On review one month later she continued to have numbness and pain over the metatarsophalangeal joints. She was still taking prednisolone 30 mg, azathioprine (1 mg/kg) daily, and fluticasone 500 μg twice daily. She was otherwise well and her peak flows were static between 300 and 350 l/min. Four months later both prednisolone and azathioprine were stopped. Her chest radiograph showed minimal residual infiltrate at the left base. The total eosinophil count was 0.13 (1.6%). Nerve conduction studies were not available until this time but were within normal limits. Two months after discontinuing immunosuppression she remained well and was maintained on only fluticasone 500 μg twice daily.
Montelukast is a potent leukotriene receptor antagonist which has been licensed in the UK for over a year for patients with asthma.6 There has been some concern regarding the association between leukotriene antagonists and Churg-Strauss syndrome.2-4 In many cases this has been linked with the withdrawal of oral corticosteroids and previous authors have speculated that the Churg-Strauss syndrome was unmasked when oral steroids were withdrawn following the successful introduction of leukotriene receptor antagonists.2 ,7 ,8 In other reports Churg-Strauss syndrome has been associated with zafirlukast and there has been no association with withdrawal of corticosteroids.3 ,4 The Committee on Safety of Medicines (CSM) has received 12 reports of Churg-Strauss syndrome and one of pulmonary eosinophilia possibly associated with montelukast.

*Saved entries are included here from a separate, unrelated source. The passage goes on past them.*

(** * cluster::node::local_monitor

    A shallow embedding of [src/v/cluster/node/local_monitor.cc] and the
    properties of its refresh cycle: threshold policy, alert evaluation,
    configuration refresh, probing and rate-limited diagnostics.

    The C++ code computes the percentage term of the free-space floor in
    floating point ([double] for the division by [100.0], [long double] for
    the product).  Those operations are modelled bit-exactly with the IEEE-754
    reference operations of [SpecFloat]. *)

From Stdlib Require Import ZArith QArith Qminmax List String Bool Lia.
From Stdlib Require Import Floats.SpecFloat.
Import ListNotations.
Open Scope Z_scope.

(** ** Floating-point formats and conversions *)

Module fp.

(** [double]: IEEE-754 binary64. *)
Definition dbl_prec : Z := 53.
Definition dbl_emax : Z := 1024.

(** [long double]: the x87 80-bit extended format of the x86-64 System V ABI
    (64-bit significand, 15-bit exponent). *)
Definition ld_prec : Z := 64.
Definition ld_emax : Z := 16384.

(** [float]: IEEE-754 binary32. *)
Definition flt_prec : Z := 24.
Definition flt_emax : Z := 128.

(** Integer to floating-point conversion (round to nearest even). *)
Definition of_Z (prec emax z : Z) : spec_float :=
  binary_normalize prec emax z 0 false.

(** Conversion between formats (round to nearest even; exact when widening). *)
Definition convert (prec emax : Z) (x : spec_float) : spec_float :=
  match x with
  | S754_finite s m e => binary_round prec emax s m e
  | _ => x
  end.

(** Integer part of a finite value, rounded toward zero. *)
Definition truncate (x : spec_float) : option Z :=
  match x with
  | S754_zero _ => Some 0
  | S754_finite s m e =>
      let a := if e <? 0 then Zpos m / 2 ^ (- e) else Zpos m * 2 ^ e in
      Some (if s then - a else a)
  | _ => None
  end.

(** Floating-point to [size_t] conversion: truncation toward zero; the
    behaviour is undefined ([None]) when the truncated value is not
    representable in 64 unsigned bits. *)
Definition to_size_t (x : spec_float) : option Z :=
  match truncate x with
  | Some a => if (0 <=? a) && (a <? 2 ^ 64) then Some a else None
  | None => None
  end.

Definition double_of_Z : Z -> spec_float := of_Z dbl_prec dbl_emax.
Definition double_div : spec_float -> spec_float -> spec_float :=
  SFdiv dbl_prec dbl_emax.
Definition ld_of_Z : Z -> spec_float := of_Z ld_prec ld_emax.
Definition ld_of_double : spec_float -> spec_float := convert ld_prec ld_emax.
Definition ld_mul : spec_float -> spec_float -> spec_float :=
  SFmul ld_prec ld_emax.
Definition ld_div : spec_float -> spec_float -> spec_float :=
  SFdiv ld_prec ld_emax.
Definition float_of_ld : spec_float -> spec_float := convert flt_prec flt_emax.

End fp.

(** ** Data model *)

(** 64-bit unsigned wrap-around ([uint64_t], [size_t], [fsblkcnt_t]). *)
Definition wrap64 (z : Z) : Z := z mod 2 ^ 64.


(** The fields of [struct statvfs] read by [get_disks]. *)
Record statvfs := {
  f_frsize : Z;
  f_blocks : Z;
  f_bfree : Z
}.

(** Modelled from the spec: [cluster/node/types.h] is not among the sources.
    [disk], [disk_space_alert] and [local_state] follow the spec's data model
    (Disk, AlertState, LocalState) with the member names the code uses; a
    [local_state] member left out of an initializer list is value-initialized,
    which for [disk_space_alert] is its first enumerator [ok]. *)
Record disk := {
  path : string;
  free : Z;
  total : Z
}.

Inductive disk_space_alert := ok | low_space.

Record local_state := {
  redpanda_version : string;
  uptime : Z;
  disks : list disk;
  storage_space_alert : disk_space_alert
}.

(** The outcome of a filesystem-statistics query: the statistics, or the
    exception the query raised. *)
Inductive stat_result :=
| StatOk (s : statvfs)
| StatErr (e : string).

(** The members of [local_monitor]. *)
Record local_monitor := {
  _state : local_state;
  _path_for_test : string;
  _statvfs_for_test : option (string -> stat_result);
  last_free_space_percent_threshold : Z;
  last_free_space_bytes_threshold : Z
}.

(** What the monitor reads from its collaborators during one cycle: the
    shard-local and node configuration, the reactor's [statvfs] and uptime,
    and the version string. *)
Record env := {
  storage_space_alert_free_threshold_percent : Z;
  storage_space_alert_free_threshold_bytes : Z;
  data_directory : string;
  engine_statvfs : string -> stat_result;
  version : string;
  engine_uptime : Z
}.

(** ** Observable events

    The trace of one call records, in program order, the log calls, the
    filesystem queries, the points at which the coroutine may suspend and the
    writes to [_state]. *)
Inductive event :=
| EvInfoPercent (old new : Z)
| EvInfoBytes (old new : Z)
| EvStatvfs (p : string)
| EvAwait
| EvStore (s : local_state)
| EvSetAlert (a : disk_space_alert)
| EvDebug (min_by_percent min_by_bytes disk_free : Z) (alert : bool)
| EvSpaceError (percent : spec_float) (d : disk)
    (total_bytes free_bytes min_free : spec_float).

(** ** The monad of member functions

    A member function runs on the monitor's fields, appends to the trace and
    either returns, throws, dies on a failed [vassert] or has undefined
    behaviour. *)
Inductive result (A : Type) :=
| Done (a : A)
| Threw (e : string)
| Fatal (msg : string)
| Undefined.

Arguments Done {A} a.
Arguments Threw {A} e.
Arguments Fatal {A} msg.
Arguments Undefined {A}.

Definition M (A : Type) : Type :=
  local_monitor -> result A * local_monitor * list event.

Definition ret {A} (a : A) : M A := fun s => (Done a, s, []).

Definition bind {A B} (c : M A) (k : A -> M B) : M B :=
  fun s =>
    match c s with
    | (Done a, s1, t1) => let '(r, s2, t2) := k a s1 in (r, s2, t1 ++ t2)
    | (Threw e, s1, t1) => (Threw e, s1, t1)
    | (Fatal msg, s1, t1) => (Fatal msg, s1, t1)
    | (Undefined, s1, t1) => (Undefined, s1, t1)
    end.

Some of these patients had been on oral corticosteroids. Recovery after treatment occurred in most patients when the outcome was known to the CSM. There has also been a case of pulmonary eosinophilia associated with montelukast in which there was no association with corticosteroid withdrawal.5 However, there has been no published case of documented Churg-Strauss syndrome following montelukast treatment in the absence of corticosteroid withdrawal.
The clear temporal relationship between the introduction of montelukast and the development of systemic symptoms of vasculitis in this case make an association very likely. Symptoms began within 10 days of commencing treatment when there had been no previous history of any systemic symptoms. Her asthma had not been well controlled just before starting montelukast, but this was not in association with a raised eosinophil count. There had been no use of oral corticosteroid for several months before the development of vasculitis and the only use of systemic steroids had been two short courses of prednisolone. The mechanism by which montelukast would appear to have played a direct causative role in the pathogenesis of this syndrome is unclear.
While anti-leukotriene drugs are generally safe and effective for most patients with asthma, clinicians need to be vigilant for pulmonary eosinophilia or Churg-Strauss syndrome in all patients who start treatment with leukotriene antagonists and develop systemic symptoms.